Q: I recently bought some goldfish for my grandson. Now, I’m suddenly wondering whether fish ever sleep, in case he asks. What can I tell him?
E.H., of O’Fallon
A: Think about all those times years ago when you tried to listen to your high school history (or trigonometry or whatever subject seemed most boring) teacher drone on and on in a hot, stuffy classroom late on a Friday afternoon.
You may have been staring directly at him, but your mind was on the “NCIS” episode you had recently seen or the big game coming up that night — or nothing at all. You were “zoning out,” “chillin’” or, to give it a more high-falutin’ name, meditating. When the bell rang, you may have felt a bit more refreshed, but you would have flunked any quiz on that day’s class. Even today, you may think you’re concentrating on work or a TV show but suddenly realize a sizable chunk of time has simply vanished without you realizing it.
Apparently, that’s the same way fish “sleep.” As you’re obviously aware, these critters have everything going against them when it comes to catching some z’s. They can’t stretch out on a Conforma-Pedic mattress, wrap themselves in 10,000-thead-count satin sheets or pop a Sominex. I mean, even if they have eyelids, they’re transparent, for Pete’s sake.
So if your grandson simply watches his new present for a few minutes, he may conclude they never enjoy any shuteye because they seem to be in constant motion. But that’s not true, experts stress. Fish simply go into a state that resembles human daydreaming.
“If you’ve ever owned a goldfish, you've probably noticed the times when it’s sleeping,” say the folks at Wonderopolis, a function of the National Center for Families Learning. “It might hover near the bottom of the tank in a trancelike state. If you put food in the tank during this time, you’ve probably noticed that it takes longer for the goldfish to respond, just like you might have a hard time waking up from a good night’s sleep.
“Sometimes people see fish when they’re sleeping and assume they’re awake because they’re still moving. Most fish need to keep moving even when they’re sleeping, so that they keep a constant flow of water moving past their gills to maintain a proper oxygen level in their bodies. For some larger fish, like sharks, this can take the form of swimming at a slower rate when sleeping. Smaller fish might be able to do nothing more than occasionally move their fins.”
In fact, some species sleep so soundly that they can be lifted out of the water without waking up at all, according to the National Sleep Foundation. Even more exotic, some species of parrotfish surround themselves with a secretion of mucus before they fall asleep. This cocoon serves two purposes: It hides the fish’s scent from enemies and alerts the fish should a hungry predator bump into it.
If you’re looking for specifics, the amount of sleep depends on the species, their activity regimen and the environment in general. In aquariums, fish may sleep when you turn the lights off. In the wild, some fish, such as minnows and coral reef fish, may be active during the day and sleep at night while others may do the opposite.

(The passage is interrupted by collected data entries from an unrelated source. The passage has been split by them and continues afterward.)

(* ===== verification/ZskiplistDelete.v ===== *)
(** * Skip lists: deletion (src/redis-2.8.19/src/t_zset.c)

    [zslDeleteNode] takes a node out of the list, given where the search for it stopped;
    the invariant holds again, and the search is still right for the nodes that follow. *)
From S2P Require Import Prelude Util Sds Object Dict Zskiplist ZskiplistSpec ZskiplistInsert.
Open Scope Z_scope.

(** ** The loops *)

Lemma unlink_levels_ok x update k : forall i h,
  (forall j, (i <= j < i + k)%nat -> exists u f s, update !! j = Some u /\ u <> x /\ lev h u j = Some (f, s) /\ (f = Some x -> is_Some (lev h x j))) ->
  exists h', unlink_levels k i update h x = Some h' /\ (forall a, info h' a = info h a) /\
    (forall j u f s xf xs, (i <= j < i + k)%nat -> update !! j = Some u -> lev h u j = Some (f, s) ->
       (f <> Some x -> lev h' u j = Some (f, u32 (s - 1))) /\
       (f = Some x -> lev h x j = Some (xf, xs) -> lev h' u j = Some (xf, u32 (s + u32 (xs - 1))))) /\
    (forall a j, ((i <= j < i + k)%nat -> update !! j <> Some a) -> lev h' a j = lev h a j).
Proof.
  induction k as [|k IH]; intros i h Hl; cbn [unlink_levels]; [exists h; split_and!; [done|done|intros; lia|done]|].
  destruct (Hl i ltac:(lia)) as (u & f & s & Hu & Hux & Hf & Hfx). rewrite Hu. cbn [mbind option_bind]. rewrite Hf. cbn [mbind option_bind].
  assert (exists v h1, (if decide (f = Some x) then '(xf, xs) ← lev h x i; set_lev h u i (xf, u32 (s + u32 (xs - 1))) else set_lev h u i (f, u32 (s - 1))) = Some h1 /\
    (forall b, info h1 b = info h b) /\ (forall b j, lev h1 b j = if decide (b = u /\ j = i) then Some v else lev h b j) /\
    (f <> Some x -> v = (f, u32 (s - 1))) /\ (forall xf xs, f = Some x -> lev h x i = Some (xf, xs) -> v = (xf, u32 (s + u32 (xs - 1)))))
    as (v & h1 & -> & Hi1 & Hl1 & Hv1 & Hv2).
  { destruct (decide (f = Some x)) as [Hfe|Hfe].
    - destruct (Hfx Hfe) as [[xf xs] Hxx]. rewrite Hxx. cbn [mbind option_bind]. destruct (set_lev_ok h u i (xf, u32 (s + u32 (xs - 1)))) as (h1 & -> & Hi1 & Hl1); [by exists (f, s)|].
      exists (xf, u32 (s + u32 (xs - 1))), h1. split_and!; try done. intros xf' xs' _ [= <- <-]. done.
    - destruct (set_lev_ok h u i (f, u32 (s - 1))) as (h1 & -> & Hi1 & Hl1); [by exists (f, s)|]. by exists (f, u32 (s - 1)), h1. }
  cbn [mbind option_bind]. assert (forall b j, j <> i -> lev h1 b j = lev h b j) as Hlater by (intros b j Hj; by rewrite Hl1, decide_False by naive_solver).
  destruct (IH (S i) h1) as (h' & -> & Hi & Hin & Hout).
  { intros j Hj. destruct (Hl j ltac:(lia)) as (u' & f' & s' & H1 & H2 & H3 & H4). exists u', f', s'. rewrite !Hlater by lia. done. }
  exists h'. split; [done|]. split; [intros a; by rewrite Hi|]. split.
  - intros j u' f' s' xf xs Hj Hu' Hf'. destruct (decide (j = i)) as [->|Hji].
    + rewrite Hu in Hu'. injection Hu' as <-. rewrite Hf in Hf'. injection Hf' as <- <-. rewrite !(Hout u i) by (intros; lia). rewrite Hl1, decide_True by done.
      split; [intros Hne; by rewrite Hv1|intros He Hx; by rewrite (Hv2 xf xs)].
    + rewrite <- (Hlater u' j) in Hf' by done. destruct (Hin j u' f' s' xf xs ltac:(lia) Hu' Hf') as [H1 H2]. split; [done|]. intros He Hx. apply H2; [done|]. by rewrite Hlater.
  - intros a j Hn. rewrite Hout by (intros; apply Hn; lia). rewrite Hl1, decide_False; [done|]. intros [-> ->]. by apply Hn; [lia|].
Qed.

Lemma lower_level_ok h hd k : (forall j, (j < k)%nat -> is_Some (lev h hd j)) -> (1 <= k)%nat ->
  exists k', lower_level k h hd = Some k' /\ (1 <= k' <= k)%nat /\ (forall j, (k' <= j < k)%nat -> exists s, lev h hd j = Some (None, s)) /\
    (k' = 1%nat \/ exists y s, lev h hd (k' - 1) = Some (Some y, s)).
Proof.
  intros Hl Hk. induction k as [|k IH]; [lia|]. destruct k as [|k]; [exists 1%nat; cbn; split_and!; by auto with lia|].
  change (lower_level (S (S k)) h hd) with ('(f, _) ← lev h hd (S k); match f with None => lower_level (S k) h hd | Some _ => Some (S (S k)) end).
  destruct (Hl (S k) ltac:(lia)) as [[f s] Hf]. rewrite Hf. cbn [mbind option_bind]. destruct f as [y|].
  - exists (S (S k)). split; [done|]. split; [lia|]. split; [intros j Hj; lia|]. right. exists y, s. by replace (S (S k) - 1)%nat with (S k) by lia.
  - destruct IH as (k' & -> & Hk' & Hn & Hc); [intros j Hj; apply Hl; lia|lia|]. exists k'. split; [done|]. split; [lia|]. split; [|done].
    intros j Hj. destruct (decide (j = S k)) as [->|]; [by exists s|]. apply Hn. lia.
Qed.
Lemma cmp_sign a b : short a -> short b -> match lex_cmp a b with Eq => compareDecoded a b = 0 | Lt => compareDecoded a b < 0 | Gt => compareDecoded a b > 0 end.
Proof.
  intros Ha Hb. rewrite <- compareDecoded_lex by done. destruct (Z.compare_spec (compareDecoded a b) 0); lia.
Qed.

Lemma lex_gte_up r a b : bound_ok (lmin r) -> short a.2 -> short b.2 -> lex_cmp a.2 b.2 = Lt -> lex_gte r a = true -> lex_gte r b = true.
Proof.
  intros Hb Ha Hb2 Hlt. unfold lex_gte, zslLexValueGteMin. destruct (lmin r) as [| |s]; [by destruct (lminex r)|by destruct (lminex r)|]. cbn [compareStringObjectsForLexRange bound_ok] in *.
  pose proof (cmp_sign a.2 s Ha Hb) as H1. pose proof (cmp_sign b.2 s Hb2 Hb) as H2.
  destruct (lex_cmp b.2 s) eqn:E; [apply lex_eq in E; rewrite E in Hlt|pose proof (lex_trans _ _ _ Hlt E) as Hlt'|]; rewrite ?Hlt, ?Hlt' in H1; destruct (lminex r); rewrite ?Z.gtb_lt, ?Z.geb_le; lia.
Qed.

Lemma lex_lte_down r a b : bound_ok (lmax r) -> short a.2 -> short b.2 -> lex_cmp a.2 b.2 = Lt -> lex_lte r b = true -> lex_lte r a = true.
Proof.
  intros Hb Ha Hb2 Hlt. unfold lex_lte, zslLexValueLteMax. destruct (lmax r) as [| |s]; [by destruct (lmaxex r)|by destruct (lmaxex r)|]. cbn [compareStringObjectsForLexRange bound_ok] in *.
  pose proof (cmp_sign a.2 s Ha Hb) as H1. pose proof (cmp_sign b.2 s Hb2 Hb) as H2.
  destruct (lex_cmp b.2 s) eqn:E; [apply lex_eq in E; rewrite E in Hlt|pose proof (lex_trans _ _ _ Hlt E) as Hlt'|]; rewrite ?Hlt, ?Hlt' in H1; destruct (lmaxex r); rewrite ?Z.ltb_lt, ?Z.leb_le; lia.
Qed.

Lemma lex_range_never r e : lex_ok r -> short e.2 -> never (lex_range r) = true -> lex_gte r e && lex_lte r e = false.
Proof.
  intros [Hlo Hhi Hc] He Hn. apply not_true_iff_false. rewrite andb_true_iff. unfold lex_gte, lex_lte, zslLexValueGteMin, zslLexValueLteMax. cbn [never lex_range] in Hn.
  apply orb_true_iff in Hn as [Hn|Hn].
  - destruct (lmin r) as [| |s], (lmax r) as [| |t]; try done. cbn [compareStringObjectsForLexRange bound_ok] in *. rewrite Z.gtb_lt in Hn.
    pose proof (cmp_sign s t Hlo Hhi) as H1. pose proof (cmp_sign e.2 s He Hlo) as H2. pose proof (cmp_sign e.2 t He Hhi) as H3. intros [Hg Hf].
    assert (lex_cmp t s = Lt) as Hts by (rewrite lex_antisym; destruct (lex_cmp s t); [lia|lia|done]).
    assert (lex_cmp e.2 s <> Lt) as Hes by (intros E; rewrite E in H2; destruct (lminex r); rewrite ?Z.gtb_lt, ?Z.geb_le in Hg; lia).
    assert (lex_cmp e.2 t <> Gt) as Het by (intros E; rewrite E in H3; destruct (lmaxex r); rewrite ?Z.ltb_lt, ?Z.leb_le in Hf; lia).
    destruct (lex_cmp e.2 t) eqn:E; [apply lex_eq in E; congruence|by apply Hes, (lex_trans _ t)|done].
  - apply andb_true_iff in Hn as [Heq Hx]. apply cmp_eq in Heq; [|by destruct (lmin r)|by destruct (lmax r)]. rewrite (Hc Heq) in *.
    destruct (lmax r) as [| |t]; cbn [compareStringObjectsForLexRange]; [by destruct (lminex r), (lmaxex r); intros []|by destruct (lminex r), (lmaxex r); intros []|].
    destruct (lminex r), (lmaxex r); rewrite ?Z.gtb_lt, ?Z.geb_le, ?Z.ltb_lt, ?Z.leb_le; try done; lia.
Qed.
(* ===== verification/ZsetSpec.v ===== *)
(** * Sorted sets are sorted lists (src/redis-2.8.19/src/t_zset.c)

    What every operation of a sorted set means for the sorted list of its scores and
    members, and that the skip list and the dictionary compute it. *)
From S2P Require Import Prelude Util Sds Object Dict DictIter DictBound HashType Zskiplist ZskiplistSpec ZskiplistInsert ZskiplistDelete ZskiplistOrder ZskiplistOps ZskiplistRange Zset.
Open Scope Z_scope.

(** ** The meaning of the operations *)

Section spec.
Context (fadd : double -> double -> double).

Definition spec_score (o : bytes) (L : list pair) : option double := fst <$> head (List.filter (fun e => bool_decide (e.2 = o)) L).

Definition spec_remove (o : bytes) (L : list pair) : list pair := List.filter (fun e => negb (bool_decide (e.2 = o))) L.

Definition spec_insert (sc : double) (o : bytes) (L : list pair) : list pair :=
  let p := prefix_len (before sc o) L in take p L ++ (sc, o) :: drop p L.

Definition spec_add (incr : bool) (sc : double) (o : bytes) (L : list pair) : list pair * (double * zadd_result) :=
  match spec_score o L with
  | None => (spec_insert sc o L, (sc, ZAdded))
  | Some cur =>
      let sc := if incr then fadd sc cur else sc in
      if incr && isnan sc then (L, (sc, ZNotANumber))
      else if deq sc cur then (L, (sc, ZSame))
      else (spec_insert sc o (spec_remove o L), (sc, ZUpdated))
  end.

Definition pair_score_in (r : zrangespec) (e : pair) : bool := score_gte r e && score_lte r e.
Definition pair_lex_in (r : zlexrangespec) (e : pair) : bool := lex_gte r e && lex_lte r e.

Definition spec_remrange (rg : zrange) (L : list pair) : list pair * Z :=
  match rg with
  | ByRank start end_ =>
      match sanitize (zlen L) start end_ with
      | None => (L, 0)
      | Some (i, j) => (take (Z.to_nat i) L ++ drop (Z.to_nat (j + 1)) L, j - i + 1)
      end
  | ByScore r => (List.filter (fun e => negb (pair_score_in r e)) L, zlen (List.filter (pair_score_in r) L))
  | ByLex r => (List.filter (fun e => negb (pair_lex_in r e)) L, zlen (List.filter (pair_lex_in r) L))
  end.

(** The position of a member. *)
Definition spec_index (o : bytes) (L : list pair) : option nat :=
  let p := prefix_len (fun e => negb (bool_decide (e.2 = o))) L in if (p <? length L)%nat then Some p else None.

Definition spec_rank (reverse : bool) (o : bytes) (L : list pair) : option Z :=
  (fun p => if reverse then zlen L - Z.of_nat p - 1 else Z.of_nat p) <$> spec_index o L.

Definition from_end {A} (reverse : bool) (L : list A) : list A := if reverse then list.reverse L else L.

Definition answer (L : list pair) : list (bytes * double) := prod_swap <$> L.

Definition spec_range (reverse : bool) (start end_ : Z) (L : list pair) : list (bytes * double) :=
  match sanitize (zlen L) start end_ with
  | None => []
  | Some (i, j) => answer (take (Z.to_nat (j - i + 1)) (drop (Z.to_nat i) (from_end reverse L)))
  end.

(** LIMIT: a negative offset skips everything, a negative limit stops nowhere. *)
Definition skipped {A} (offset : Z) (L : list A) : list A := if offset <? 0 then [] else drop (Z.to_nat offset) L.
Definition limited {A} (limit : Z) (L : list A) : list A := if limit <? 0 then L else take (Z.to_nat limit) L.

Definition spec_list (reverse : bool) (inside : pair -> bool) (offset limit : Z) (L : list pair) : list (bytes * double) :=
  limited limit (skipped offset (answer (from_end reverse (List.filter inside L)))).
End spec.

(** ** What a sorted set holds *)

Definition index (l : list elt) : gmap bytes nat := list_to_map ((fun e => (e.2.2, e.1)) <$> l).
(** X9.  In every player state a run can show, each timer is between 1 and
    900, the fall timer is not negative, and the player keeps its 90 by 90
    rect. *)
Theorem reachable_player_invariant player :
  reachable player →
  map_Forall (λ _ remaining, 0 < remaining ≤ 900) (active_upgrades player)
  ∧ 0 ≤ fall_time player
  ∧ Rect.w (rect player) = PLAYER_WIDTH
  ∧ Rect.h (rect player) = PLAYER_HEIGHT.
Proof.
  intros Hr. split; [by apply reachable_bounded|].
  induction Hr as [x y|keys p _ IH|p platforms gm jm _ IH|x y tape orb rest p _ IH Horb].
  - done.
  - by rewrite handle_input_direction.
  - destruct IH as (Hft & Hw & Hh).
    destruct (before_collision_fields p gm) as (_ & Hbf & Hog & _).
    destruct (before_collision_size p gm) as [Hbw Hbh].
    assert (Hfin : ∀ s ps, 0 ≤ fall_time s → Rect.w (rect s) = PLAYER_WIDTH →
              Rect.h (rect s) = PLAYER_HEIGHT →
              0 ≤ fall_time (finish s ps).1.1
              ∧ Rect.w (rect (finish s ps).1.1) = PLAYER_WIDTH
              ∧ Rect.h (rect (finish s ps).1.1) = PLAYER_HEIGHT).
    { intros s ps Hs1 Hs2 Hs3. unfold finish. cbn [fst snd].
      destruct (track_fall_fields (clamp s)) as (-> & _ & _ & _ & ->).
      destruct (clamp_fields s) as (_ & -> & _ & _ & -> & _).
      destruct (clamp_bounds s) as (_ & _ & ->); [rewrite Hs2; done|].
      split; [destruct (on_ground (clamp s)); lia | done]. }
    destruct (update_cases p platforms gm jm)
      as [[-> _]|[(i & q & ps' & Hl & Hlands & -> & Hp)| ->]].
    + cbn [fst snd]. rewrite Hbf, Hbw, Hbh. done.
    + set (s := set_shield_active _ (before_collision p gm)).
      assert (Hs : fall_time (land q (effective_jump p jm) s) = 0
                   ∧ Rect.w (rect (land q (effective_jump p jm) s))
                     = Rect.w (rect (before_collision p gm))
                   ∧ Rect.h (rect (land q (effective_jump p jm) s))
                     = Rect.h (rect (before_collision p gm))) by done.
      destruct Hs as (Hs1 & Hs2 & Hs3).
      apply Hfin; [lia | congruence | congruence].
    + apply Hfin; congruence.
  - unfold Main.collect.
    by destruct (String.eqb (Orb.name (Orb.upgrade_of orb)) "Shield").
Qed.

End Frames.

Lemma Forall_forallb {A} (f : A → bool) (l : list A) :
  forallb f l = true → Forall (λ x, f x = true) l.
Proof.
  induction l as [|x l IH]; simpl; [constructor|].
  intros [Hx Hl]%andb_true_iff. constructor; auto.
Qed.
(** * GeNN code generator: merged groups, parallel dispatch and the OpenCL backend

    A shallow embedding of the parts of the generator that the
    specification talks about:

    - [ModelSpecMerged::createMergedGroups]
      (include/genn/genn/code_generator/modelSpecMerged.h),
    - [CUDA::CodeGenerator::genParallelGroup] (backend/cuda_backend.h),
    - fragments of [Backend::genNeuronUpdate] and [Backend::genSynapseUpdate],
      [genMergedGroupKernelParams], [setMergedGroupKernelParams],
      [Backend::genExtraGlobalParamPush], [Backend::genExtraGlobalParamPull],
      [Backend::genEmitSpike], [Backend::genKernelDimensions],
      [Backend::divideKernelStreamInParts] and
      [Backend::getPresynapticUpdateStrategy]
      (src/genn/backends/opencl/backend.cc),
    - [genGroupStartIDs], [genMergedKernelDataStructures],
      [genAtomicAddFloat], fragments of [Backend::genInit], the variable
      functions [Backend::genVariableDefinition], [genVariablePush],
      [genVariablePull], [genCurrentVariablePush], [genCurrentSpikePush],
      [genPopulationRNG], [addDeviceType], [isDeviceType] and their
      companions, [getNumSynapseDynamicsThreads] and [getFloatAtomicAdd]
      (src/genn/backends/opencl/backend.cc),
    - the loads and stores of the neuron state
      (src/genn/code_generator/generateNeuronUpdate.cc).

    The generator writes text.  A [CodeStream] is modelled by the sequence
    of values inserted into it with [operator<<]; C++ exceptions by an
    error result that leaves the stream as it was when the exception was
    thrown; reference parameters by explicit state.

    Part I holds the embedding, Part II the theorems. *)

From Stdlib Require Import List String Ascii NArith Lia Permutation Bool.
From stdpp Require Import gmap strings.
Import ListNotations.

Open Scope string_scope.
Open Scope list_scope.

(* ===================================================================== *)
(** * Part I: the embedding                                               *)
(* ===================================================================== *)

(** ** size_t arithmetic *)

Module SizeT.

(** [size_t] is a 64-bit unsigned integer: a value of [N] below [2^64];
    every operation of the source on it wraps around. *)
Definition modulus : N := (2 ^ 64)%N.

Definition wrap (n : N) : N := (n mod modulus)%N.

Definition add (a b : N) : N := wrap (a + b).

Definition mul (a b : N) : N := wrap (a * b).

(** [a - b] on unsigned operands. *)
Definition sub (a b : N) : N := wrap (a + modulus - wrap b).

(** Modelled from the spec: [ceilDivide] is declared in the backend's
    utils header, which is missing; section 4.8 describes it as the
    ceiling of the quotient ("ceilDiv(idTotal, workgroupSize)").
    The numerator is computed in [size_t]. *)
Definition ceilDivide (numerator denominator : N) : N :=
  (add numerator (sub denominator 1) / denominator)%N.

(** Modelled from the spec: [padSize] is declared in the same missing
    header; section 4.5 describes the padded size as "the per-member
    thread count rounded up to a workgroup-size multiple". *)
Definition padSize (size blockSize : N) : N :=
  mul (ceilDivide size blockSize) blockSize.

End SizeT.

(** ** The code stream and the generator monad *)

Module CodeStream.

(** One value inserted into a [CodeStream] with [operator<<]. *)
Inductive tok : Type :=
| Str (s : string)     (* a string literal or a [std::string] *)
| Num (n : N)          (* a [size_t] or [unsigned int] value *)
| Endl                 (* [std::endl] *)
| OB (id : N)          (* [CodeStream::OB(id)] *)
| CB (id : N)          (* [CodeStream::CB(id)] *)
| ScopeB               (* construction of a [CodeStream::Scope] *)
| ScopeE.              (* its destruction *)

(** The stream: everything inserted so far, oldest first. *)
Definition t : Type := list tok.

Definition tok_eqb (a b : tok) : bool :=
  match a, b with
  | Str x, Str y => String.eqb x y
  | Num x, Num y => N.eqb x y
  | Endl, Endl => true
  | OB x, OB y => N.eqb x y
  | CB x, CB y => N.eqb x y
  | ScopeB, ScopeB => true
  | ScopeE, ScopeE => true
  | _, _ => false
  end.

(** Consecutive insertions of strings produce the concatenated text,
    however the text was cut into insertions: [flat] cuts every string
    into its characters. *)
Definition explode (x : tok) : list tok :=
  match x with
  | Str s => map (fun c => Str (String c EmptyString)) (list_ascii_of_string s)
  | other => [other]
  end.

Definition flat (ts : list tok) : list tok := flat_map explode ts.

(** Two token sequences that produce the same text. *)
Definition same_text (a b : list tok) : Prop := flat a = flat b.

(** [needle] occurs in [hay] as a contiguous block. *)
Fixpoint prefixb (needle hay : list tok) : bool :=
  match needle, hay with
  | [], _ => true
  | x :: n', y :: h' => tok_eqb x y && prefixb n' h'
  | _ :: _, [] => false
  end.

Fixpoint infixb (needle hay : list tok) : bool :=
  prefixb needle hay ||
  match hay with
  | [] => false
  | _ :: h' => infixb needle h'
  end.

(** The emitted text contains the text of [stmt]. *)
Definition contains (out stmt : list tok) : bool :=
  infixb (flat stmt) (flat out).

End CodeStream.

Export CodeStream(tok(..)).

(** Exceptions thrown by the generator. *)
Inductive exn : Type :=
| runtime_error (what : string)       (* [std::runtime_error] *)
| ToBeImplemented (what : string)     (* [Utils::ToBeImplemented] *)
| out_of_range                        (* [std::out_of_range] of [substr] *)
| substitution_exists (name : string) (* a failed [addVarSubstitution] *)
| substitution_missing (name : string)(* a failed lookup of a substitution *)
| assertion_failed                    (* a failed [assert] *)
| empty_front.                        (* [front()] of an empty vector *)

(** A computation with mutable state [S] that returns an [A] or throws;
    the state an exception leaves behind is the state at the throw. *)
Definition M (S A : Type) : Type := S -> (exn + A) * S.

Definition ret {S A} (a : A) : M S A := fun s => (inr a, s).

Definition throw {S A} (e : exn) : M S A := fun s => (inl e, s).

Definition bind {S A B} (m : M S A) (k : A -> M S B) : M S B :=
  fun s =>
    match m s with
    | (inr a, s') => k a s'
    | (inl e, s') => (inl e, s')
    end.

Definition lift {S A} (r : exn + A) : M S A := fun s => (r, s).

Declare Scope gen_scope.
Delimit Scope gen_scope with gen.
Notation "'let!' x ':=' m 'in' k" := (bind m (fun x => k))
  (at level 10, x name, m at level 100, k at level 200) : gen_scope.
Notation "m ';;' k" := (bind m (fun _ => k))
  (at level 100, k at level 200, right associativity) : gen_scope.
Open Scope gen_scope.

(** A generator whose only state is the stream it writes to. *)
Definition Gen (A : Type) : Type := M CodeStream.t A.

(** [os << x1 << ... << xn]. *)
Definition emit (ts : list tok) : Gen unit := fun os => (inr tt, os ++ ts).

(** [{ CodeStream::Scope b(os); body }]: the scope is opened, the body
    runs, and the destructor closes the scope on every exit path. *)
Definition Scope {A} (body : Gen A) : Gen A :=
  fun os =>
    let '(r, os') := body (os ++ [ScopeB]) in (r, os' ++ [ScopeE]).

(** [g] returns [a] and appends [ts] to whatever stream it is run on. *)
Definition writes {A} (g : Gen A) (a : A) (ts : list tok) : Prop :=
  forall os, g os = (inr a, os ++ ts).

(** A generator run inside a function that also holds a reference [R]. *)
Definition onStream {R A} (g : Gen A) : M (CodeStream.t * R) A :=
  fun '(os, r) => let '(x, os') := g os in (x, (os', r)).

Definition getRef {R} : M (CodeStream.t * R) R := fun '(os, r) => (inr r, (os, r)).

Definition putRef {R} (r : R) : M (CodeStream.t * R) unit := fun '(os, _) => (inr tt, (os, r)).

(** ** Substitutions *)

Module Substitutions.

(** Modelled from the spec: the class [Substitutions] (substitutions.h,
    substitution_stack.h) is missing.  Section 3: "A pair of mappings:
    (variables: name -> replacement string) and (functions: name ->
    (arity, template)), plus a pointer to a parent frame.  Lookup walks
    parent chain.  A frame never mutates its parent".  The frames the
    embedded code builds outlive no change of their parents, so a frame
    holds its parent by value. *)
Inductive t : Type :=
| Root (vars : gmap string string) (funcs : gmap string (nat * string))
| Child (vars : gmap string string) (funcs : gmap string (nat * string)) (parent : t).
(** * Koi: the pond controller and the fish body (spine) simulation

    A shallow embedding of [src/js/koi/pond.js] and [src/js/koi/fish/body.js]
    together with the properties their specification states about them,
    followed by [src/js/koi/weather/rain/rain.js] and, of
    [src/js/render/air.js], the air buffer, the capsule model of the plants
    and the sample of the body shape, with further properties of the
    code. *)

From Stdlib Require Import List ZArith Lia Bool Arith Reals Lra FinFun
  Permutation.
Import ListNotations.

(** * JavaScript numbers and completions

    A JavaScript Number is modelled as an extended real: a real number, one of
    the two infinities, or NaN.  The operations follow IEEE 754 on the special
    values (a division by zero gives an infinity or NaN, never an error) and
    are exact on the reals: rounding, overflow and the sign of zero are left
    out, and a zero divisor counts as [+0]. *)

Module JS.

Inductive Number : Type :=
| Fin (r : R)
| PInf
| NInf
| NaN.

Definition inf (positive : bool) : Number := if positive then PInf else NInf.

Definition of_nat (n : nat) : Number := Fin (INR n).

Definition add (a b : Number) : Number :=
  match a, b with
  | NaN, _ | _, NaN => NaN
  | Fin x, Fin y => Fin (x + y)
  | PInf, NInf | NInf, PInf => NaN
  | PInf, _ | _, PInf => PInf
  | NInf, _ | _, NInf => NInf
  end.

Definition opp (a : Number) : Number :=
  match a with
  | Fin x => Fin (- x)
  | PInf => NInf
  | NInf => PInf
  | NaN => NaN
  end.

Definition sub (a b : Number) : Number := add a (opp b).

These regular patterns may go out the window during times of migration, spawning and parenting. So is it possible for fish to develop sleep abnormalities? The Sleep Foundation says yes. Zebra fish that lack hypocretin receptors may display classic signs of insomnia. They may have trouble drifting off or staying asleep. However, if this is due to some disturbance in their surroundings, they seem to resume a normal pattern once the nuisance is gone.
So it’s probably best to let sleeping fish lie, too.
Q: What has become of the noon news on KSDK-TV Channel 5? I enjoyed watching it at lunch, but last Monday it was suddenly gone.
N.F., of Fairview Heights
A: Looks like you’ll have to do lunch with another station. In the continuing shootout between social media and television at high noon, Channel 5 has thrown in the towel.
At least, that’s how station execs explain why they killed the once-popular newscast last Monday. Apparently, ratings for the noon news have nosedived over the years as more and more people grab their midday meal of headlines on smartphones, iPads and desktops. While interest in social media peaks at noon, the number of TV viewers has become so abysmal that the station turned off the teleprompters.
The station says it is currently looking at new ways to draw viewers back to the time slot. But for at least the next year, the answer is: reruns of the game show “Jeopardy!”
What is the largest species of fish (in size)?
Answer to Friday’s trivia: Modern biographers say it’s not true, but legend has it that famed whiskey distiller Jasper Newton “Jack” Daniel came into his office one morning and, as usual, could not remember the combination to his safe. Out of frustration, he kicked it, which led to an infection in one of his toes that ultimately killed him on Oct. 10, 1911, at the age of about 62 (nobody knows exactly when he was born). Now, next to his grave are two metal chairs, which, also according to rumor, were designed to provide comfort for the many women he had in his life who were mourning his passing.